(** X10.  [Hall(number, capacity)] succeeds exactly when the capacity is
    positive, and the hall starts full of free seats.  On such a hall
    nothing can be cancelled, whatever the count, and [reserve_seats(k)]
    succeeds exactly for [0 < k <= capacity]. *)
Theorem hall_constructor (number0 capacity0 : Z) :
  (0 < capacity0 →
     Hall_init number0 capacity0 = Ok (mkHall number0 capacity0 capacity0)) ∧
  (capacity0 ≤ 0 →
     Hall_init number0 capacity0 =
       Raise (ValidationError [Lit "Capacity must be positive"])) ∧
  (∀ h k, Hall_init number0 capacity0 = Ok h →
     is_Ok (outcome (Hall_cancel_reservation k h)) = false ∧
     (is_Ok (outcome (Hall_reserve_seats k h)) = true ↔ 0 < k ≤ capacity0)).
Proof.
  unfold Hall_init. destruct (Z.leb_spec capacity0 0) as [Hle|Hgt].
  - split; [intros; lia|]. split; [done|]. by intros h k.
  - split; [done|]. split; [intros; lia|]. intros h k [= <-].
    rewrite Hall_cancel_reservation_unfold, Hall_reserve_seats_unfold.
    unfold outcome. simpl.
    destruct (Z.leb_spec k 0); simpl; [split; [done|]; split; [done | lia]|].
    destruct (Z.gtb_spec k (capacity0 - capacity0)); [|lia].
    split; [done|].
    destruct (Z.gtb_spec k capacity0); simpl; split; try done; lia.
Qed.

(** X11.  On a hall with [0 <= available_seats <= capacity], a successful
    [reserve_seats(n)] is undone by [cancel_reservation(n)], and a
    successful [cancel_reservation(n)] is undone by [reserve_seats(n)]:
    the second call succeeds and the hall is as at the start. *)
Theorem hall_reserve_cancel_roundtrip (h : Hall) (n : Z) :
  0 ≤ available_seats h ≤ capacity h →
  (∀ h1, Hall_reserve_seats n h = (Ok tt, h1) →
     Hall_cancel_reservation n h1 = (Ok tt, h)) ∧
  (∀ h1, Hall_cancel_reservation n h = (Ok tt, h1) →
     Hall_reserve_seats n h1 = (Ok tt, h)).
Proof.
  intros Hb. split; intros h1;
    rewrite Hall_reserve_seats_unfold, Hall_cancel_reservation_unfold.
  - destruct (Z.leb_spec n 0); [done|].
    destruct (Z.gtb_spec n (available_seats h)); [done|]. intros [= <-]. simpl.
    destruct (Z.gtb_spec n (capacity h - (available_seats h - n))); [lia|].
    destruct h. unfold set_available_seats. simpl. f_equal. f_equal. lia.
  - destruct (Z.leb_spec n 0); [done|].
    destruct (Z.gtb_spec n (capacity h - available_seats h)); [done|].
    intros [= <-]. simpl.
    destruct (Z.gtb_spec n (available_seats h + n)); [lia|].
    destruct h. unfold set_available_seats. simpl. f_equal. f_equal. lia.
Qed.

Lemma hall_reserve_cancel_roundtrip_witness :
  Hall_cancel_reservation 30 (mkHall 1 100 20) = (Ok tt, mkHall 1 100 50).
Proof.
  refine (proj1 (hall_reserve_cancel_roundtrip (mkHall 1 100 50) 30 _) _ _).
  - simpl. lia.
  - reflexivity.
Defined.

(** *** The dict of halls *)

Lemma halls_by_number_snoc hs x :
  halls_by_number (hs ++ [x]) = <[number x := x]> (halls_by_number hs).
Proof. unfold halls_by_number. by rewrite foldl_app. Qed.
(** * dmcontent: scalar converters and govuk-frontend parameters

    A shallow embedding of [dmcontent/converters.py] and
    [dmcontent/govuk_frontend.py].

    Python values are a small universe of scalars, a call either returns
    or raises, and the builtins the two modules use ([str.lower],
    [str.startswith], slicing, [in], [int], [float]) carry the exceptions
    CPython raises for them.

    A Python [str] is embedded as a [string] holding its UTF-8 bytes.
    That is exact for everything the two modules do with text:
    - a prefix (suffix) test and the slice that removes it agree on bytes
      and on code points, UTF-8 being a prefix code whose lead bytes mark
      the code point boundaries;
    - the byte 46 occurs in UTF-8 only as the full stop;
    - [str.lower] is compared with ASCII words only, and the one
      non-ASCII letter whose lower case is ASCII (the Kelvin sign, to k)
      does not occur in any of them. *)

From Stdlib Require Import ZArith Bool List Lia.
From Stdlib Require Import Ascii String.
From Stdlib Require Import Floats.
From stdpp Require Import base decidable option strings gmap.

Import ListNotations.
Local Open Scope Z_scope.

(** ** Values, exceptions, outcomes *)

Inductive pyvalue : Type :=
| VNone
| VBool (b : bool)
| VInt (n : Z)
| VFloat (x : float)
| VStr (s : string).

Inductive exn : Type :=
| AttributeError
| TypeError
| ValueError
| OverflowError.

#[export] Instance exn_eq_dec : EqDecision exn.
Proof. solve_decision. Defined.

Inductive outcome (A : Type) : Type :=
| Return (a : A)
| Raise (e : exn).

Arguments Return {A} a.
Arguments Raise {A} e.

Definition bind {A B : Type} (c : outcome A) (k : A -> outcome B) : outcome B :=
  match c with
  | Return a => k a
  | Raise e => Raise e
  end.

Notation "'do' x <- c ; k" := (bind c (fun x => k))
  (at level 10, x name, c at level 100, k at level 200).

(** [try: body except (caught): handler]. *)
Definition try_except {A : Type} (body : outcome A) (caught : list exn)
    (handler : outcome A) : outcome A :=
  match body with
  | Return a => Return a
  | Raise e => if bool_decide (e ∈ caught) then handler else Raise e
  end.

Definition returns {A : Type} (c : outcome A) : Prop := exists a, c = Return a.

(** ** Builtins on text *)

Definition nl : string := String "010"%char EmptyString.
Definition dquote : string := String "034"%char EmptyString.

Definition is_upper (c : ascii) : bool :=
  let n := nat_of_ascii c in (65 <=? n)%nat && (n <=? 90)%nat.

Definition lower_ascii (c : ascii) : ascii :=
  if is_upper c then ascii_of_nat (nat_of_ascii c + 32) else c.

Fixpoint lower (s : string) : string :=
  match s with
  | EmptyString => EmptyString
  | String c s' => String (lower_ascii c) (lower s')
  end.

(** [s.startswith(p)] and [s.endswith(x)] on text. *)
Definition startswith (s p : string) : bool := String.prefix p s.

Definition endswith (s x : string) : bool :=
  (String.length x <=? String.length s)%nat
  && String.eqb (String.substring (String.length s - String.length x)
                                  (String.length x) s) x.

(** [s[start:stop]], either bound optional, step 1.  A negative index
    counts from the end, and both are clamped to [0, len(s)]. *)
Definition slice_index (len i : Z) : Z :=
  if i <? 0 then Z.max 0 (i + len) else Z.min i len.
(** Modelled from the spec: length and normalization of util/math_float3.h,
    not among the sources: the vector scaled by the inverse of its length. *)
Definition f3_len (a : float3) : float := sqrt (f3_dot a a).

Definition f3_normalize (a : float3) : float3 :=
  f3_mul a (div one (f3_len a)).

Definition f3_normalize_len (a : float3) : float3 * float :=
  let t := f3_len a in (f3_mul a (div one t), t).

(** Modelled from the spec: the affine transform of util/transform.h, not
    among the sources: three rows of a linear part and a translation. *)
Record transform : Type := mkTransform {
  row_x : float3 * float;
  row_y : float3 * float;
  row_z : float3 * float
}.

Definition tfm_direction (t : transform) (a : float3) : float3 :=
  make_float3 (f3_dot (fst (row_x t)) a) (f3_dot (fst (row_y t)) a)
              (f3_dot (fst (row_z t)) a).

Definition tfm_point (t : transform) (a : float3) : float3 :=
  make_float3 (add (f3_dot (fst (row_x t)) a) (snd (row_x t)))
              (add (f3_dot (fst (row_y t)) a) (snd (row_y t)))
              (add (f3_dot (fst (row_z t)) a) (snd (row_z t))).

(** Modelled from the spec: the part of ShaderData the refiner reads (the
    object flags and the two instance transforms), kernel/types.h not being
    among the sources. *)
Record shader_data : Type := mkShaderData {
  sd_object_flag : Z;
  ob_tfm : transform;
  ob_itfm : transform
}.

(** Modelled from the spec: the scene storage behind KernelGlobals: per
    primitive the vertices at the two keyframes (time 0 and time 1), and
    the per-primitive visibility flags. *)
Record scene : Type := mkScene {
  keyframes : list ((float3 * float3 * float3) * (float3 * float3 * float3));
  visibility_flags : list Z
}.

(** Modelled from the spec: the Vertex Time-Sampler (section 6), linear
    interpolation between the two keyframes bracketing the time. *)
Definition lerp (a b : float3) (t : float) : float3 :=
  f3_add (f3_mul a (sub one t)) (f3_mul b t).

Definition sample_vertices (kg : scene) (object prim : Z) (time : float)
    : float3 * float3 * float3 :=
  match keyframes kg !! Z.to_nat prim with
  | Some ((a0, a1, a2), (b0, b1, b2)) =>
      (lerp a0 b0 time, lerp a1 b1 time, lerp a2 b2 time)
  | None =>
      let o := make_float3 zero zero zero in (o, o, o)
  end.

Definition fetch_visibility (kg : scene) (prim_addr : Z) : Z :=
  default 0 (visibility_flags kg !! Z.to_nat prim_addr).

(** Modelled from the spec: the Ray-Triangle Test (section 4.1) of
    util/math_intersect.h, not among the sources: edges e1 = v0 - v2 and
    e2 = v1 - v2, a determinant-based solve, and acceptance only for a
    non-degenerate divisor, t in (0, tmax) and (u, v) in the simplex. *)
Definition triangle_test (P D : float3) (tmax : float) (v0 v1 v2 : float3)
    : option (float * float * float) :=
  let e1 := f3_sub v0 v2 in
  let e2 := f3_sub v1 v2 in
  let s1 := f3_cross D e2 in
  let divisor := f3_dot s1 e1 in
  if eqb divisor zero then None
  else
    let invdivisor := div one divisor in
    let d := f3_sub P v2 in
    let u := mul (f3_dot d s1) invdivisor in
    let s2 := f3_cross d e1 in
    let v := mul (f3_dot D s2) invdivisor in
    let t := mul (f3_dot e2 s2) invdivisor in
    if leb zero u && leb zero v && leb (add u v) one
       && ltb zero t && ltb t tmax
    then Some (u, v, t)
    else None.

(** Modelled from the spec: the pseudo-random stream (section 6), an opaque
    stateful counter: a draw returns the state and advances it. *)
Definition counter_stream (state : Z) : Z * Z :=
  ((state + 1) mod 2 ^ 32, state).

(** The stream of the reservoir scenario of section 8: every draw is 0. *)
Definition zero_stream (state : Z) : Z * Z :=
  ((state + 1) mod 2 ^ 32, 0).

Definition kernel (stream : Z -> Z * Z) : Kernel := {|
  KernelGlobals := scene;
  ShaderData := shader_data;
  Transform := transform;
  object_flag := sd_object_flag;
  SD_OBJECT_TRANSFORM_APPLIED := 4;
  PRIMITIVE_MOTION_TRIANGLE := 2;
  float3_add := f3_add;
  float3_sub := f3_sub;
  float3_mul := f3_mul;
  cross := f3_cross;
  dot := f3_dot;
  normalize := f3_normalize;
  normalize_len := f3_normalize_len;
  object_get_transform := fun _ sd => ob_tfm sd;
  object_get_inverse_transform := fun _ sd => ob_itfm sd;
  transform_point := tfm_point;
  transform_direction := tfm_direction;
  motion_triangle_vertices := sample_vertices;
  ray_triangle_intersect := triangle_test;
  prim_visibility := fetch_visibility;
  lcg_step_uint := stream
|}.
(** * Connection Hub backend: data mapping, HTTP gateway, storage, execution

    A shallow embedding of the JavaScript back end:

    - [backend/lib/dataMapper.js], class DataMapper: Module [DataMapper]
    - [merged_http2/dataMapper.js], the earlier DataMapper:
      Module [MergedDataMapper]
    - [backend/lib/httpClient.js], class HttpClient: Module [HttpClient]
    - the earlier [backend/lib/httpClient.js]: Module [MergedHttpClient]
    - [backend/lib/storage.js], the connections Map and the log:
      Module [Storage]
    - [backend/lib/validator.js]: Module [Validator]
    - [backend/api/connections-[id]-execute.js], the batch handler:
      Module [ExecuteHandler]
    - the Express route [POST /api/connections/:id/execute]:
      Module [SqlExecute]
    - the serverless handler [backend/api/connections/execute.js]:
      Module [SheetsExecute]

    Modelling conventions.  JavaScript values are the JSON fragment plus
    [undefined]; numbers are integers ([Z]).  An object is the list of its
    own properties in the order in which JavaScript enumerates them: array
    indices first, in ascending order, then the other names in the order of
    their creation.  The prototype of an object is not part of the data
    model: the properties that an object inherits from the built-in
    prototypes (such as [constructor]) read as [undefined], and an
    assignment to [__proto__], which goes to the setter of
    [Object.prototype], leaves the own properties as they are.  Exceptions
    are the [Throw] branch of [outcome]; the network, the clock and the
    shared stores are explicit state. *)

From Stdlib Require Import ZArith Ascii String List Bool Lia Sorted.
From stdpp Require Import base option list strings gmap pretty.

Local Open Scope string_scope.
Local Open Scope Z_scope.

Set Warnings "-register-all".

(** ** JavaScript values *)

Inductive value : Type :=
| VUndefined
| VNull
| VBool (b : bool)
| VNum (n : Z)
| VStr (s : string)
| VArr (items : list value)
| VObj (props : list (string * value)).
(** * zkChan backend: the Express proxy of [src/server.js]

    A shallow embedding of the service: JavaScript values as an inductive
    type, thrown errors as an explicit completion, the outbound [fetch] as an
    oracle whose calls are recorded, the zod schemas as a small schema
    language with its parser, the Express middleware chain as a function from
    a request (and the rate limiter's store) to a response.

    Strings are sequences of code units; the development uses the standard
    [string] type, one [ascii] per code unit. *)

From Stdlib Require Import ZArith List Bool Ascii String Lia.
From stdpp Require Import base option list strings gmap.
Import ListNotations.

Local Open Scope string_scope.
Local Open Scope Z_scope.
Set Warnings "-register-all".

(** ** JavaScript values *)

(** A JavaScript number as [JSON.parse] can produce it: an integral double,
    a finite double with a fractional part, or an infinity (from a literal
    such as 1e999). [-0] is [Int 0]: it is falsy and prints as 0. *)
Inductive number :=
| Int (z : Z)
| Frac (m e : Z)            (* m * 2^e, with e < 0 and m odd *)
| Infinite (negative : bool).

(** Values: what [JSON.parse] returns, plus [undefined], which property
    reads and object literals of the handlers introduce. An object keeps its
    properties in insertion order; a read takes the first entry of a key. *)
Inductive jsval :=
| VUndef
| VNull
| VBool (b : bool)
| VNum (n : number)
| VStr (s : string)
| VArr (items : list jsval)
| VObj (props : list (string * jsval)).

(** An [Error] object: its [name] and [message] properties. *)
Record js_error := mk_error { err_name : string; err_message : string }.

(** Abrupt or normal completion of an expression. *)
Inductive completion (A : Type) :=
| Normal (a : A)
| Throw (e : js_error).
Arguments Normal {A} a.
Arguments Throw {A} e.

Definition cbind {A B} (c : completion A) (k : A -> completion B) : completion B :=
  match c with
  | Normal a => k a
  | Throw e => Throw e
  end.

(** ** Association lists of properties *)

Fixpoint lookup_prop (k : string) (props : list (string * jsval)) : option jsval :=
  match props with
  | [] => None
  | (k', v) :: rest => if String.eqb k k' then Some v else lookup_prop k rest
  end.

Definition has_own (k : string) (props : list (string * jsval)) : bool :=
  match lookup_prop k props with Some _ => true | None => false end.

Definition keys (props : list (string * jsval)) : list string := map fst props.

(** ** zod issues *)

Inductive issue_code := invalid_type | too_small | too_big | invalid_string.

Record ZodIssue := mk_issue { issue_path : list string; issue_kind : issue_code }.

(** The faults the engine itself raises as a [TypeError]. *)
Inductive fault :=
| ReadOfNullish (target : jsval) (key : string)   (* Cannot read properties of null/undefined *)
| NotAFunction (callee : string)              (* x.f is not a function *)
| NotPrimitive.                               (* Cannot convert object to primitive value *)

(** ** What the engine and the libraries render

    The texts below are produced by code outside the repository (V8's
    number printing and [TypeError] messages, zod's [ZodError.message], the
    [AbortError] of an aborted [fetch]). They are taken as an interface; two
    facts about them are used: integers below 10^21 print in plain decimal,
    and a [ZodError] message (the JSON text of the issue array) is never
    empty. *)

Definition digit_char (d : Z) : ascii := ascii_of_nat (48 + Z.to_nat d).

Fixpoint decimal_pos (fuel : nat) (z : Z) (acc : string) : string :=
  match fuel with
  | O => acc
  | S fuel' =>
      let acc' := String (digit_char (z mod 10)) acc in
      if z <? 10 then acc' else decimal_pos fuel' (z / 10) acc'
  end.

(** Plain decimal notation of an integer. *)
Definition decimal (z : Z) : string :=
  if z <? 0
  then String "-" (decimal_pos (S (Z.to_nat (Z.log2 (- z)))) (- z) "")
  else decimal_pos (S (Z.to_nat (Z.log2 z))) z "".

Class Runtime := {
  Number_toString : number -> string;
  Number_toString_int :
    forall z, Z.abs z < 10 ^ 21 -> Number_toString (Int z) = decimal z;
  ZodError_message : list ZodIssue -> string;
  ZodError_message_nonempty : forall issues, ZodError_message issues <> "";
  TypeError_message : fault -> string;
  AbortError_message : string;
  Date_toISOString : Z -> string
}.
_ _ _ _
- [Work request]: Would you print, exactly as written, every line above from the one holding "Record shader_data : Type" through the one holding "let v := mul (f3_dot D s2) invdivisor in", with both included and no other lines?

- [Result]:
Record shader_data : Type := mkShaderData {
  sd_object_flag : Z;
  ob_tfm : transform;
  ob_itfm : transform
}.

(** Modelled from the spec: the scene storage behind KernelGlobals: per
    primitive the vertices at the two keyframes (time 0 and time 1), and
    the per-primitive visibility flags. *)
Record scene : Type := mkScene {
  keyframes : list ((float3 * float3 * float3) * (float3 * float3 * float3));
  visibility_flags : list Z
}.

(** Modelled from the spec: the Vertex Time-Sampler (section 6), linear
    interpolation between the two keyframes bracketing the time. *)
Definition lerp (a b : float3) (t : float) : float3 :=
  f3_add (f3_mul a (sub one t)) (f3_mul b t).

Definition sample_vertices (kg : scene) (object prim : Z) (time : float)
    : float3 * float3 * float3 :=
  match keyframes kg !! Z.to_nat prim with
  | Some ((a0, a1, a2), (b0, b1, b2)) =>
      (lerp a0 b0 time, lerp a1 b1 time, lerp a2 b2 time)
  | None =>
      let o := make_float3 zero zero zero in (o, o, o)
  end.

Definition fetch_visibility (kg : scene) (prim_addr : Z) : Z :=
  default 0 (visibility_flags kg !! Z.to_nat prim_addr).

(** Modelled from the spec: the Ray-Triangle Test (section 4.1) of
    util/math_intersect.h, not among the sources: edges e1 = v0 - v2 and
    e2 = v1 - v2, a determinant-based solve, and acceptance only for a
    non-degenerate divisor, t in (0, tmax) and (u, v) in the simplex. *)
Definition triangle_test (P D : float3) (tmax : float) (v0 v1 v2 : float3)
    : option (float * float * float) :=
  let e1 := f3_sub v0 v2 in
  let e2 := f3_sub v1 v2 in
  let s1 := f3_cross D e2 in
  let divisor := f3_dot s1 e1 in
  if eqb divisor zero then None
  else
    let invdivisor := div one divisor in
    let d := f3_sub P v2 in
    let u := mul (f3_dot d s1) invdivisor in
    let s2 := f3_cross d e1 in
    let v := mul (f3_dot D s2) invdivisor in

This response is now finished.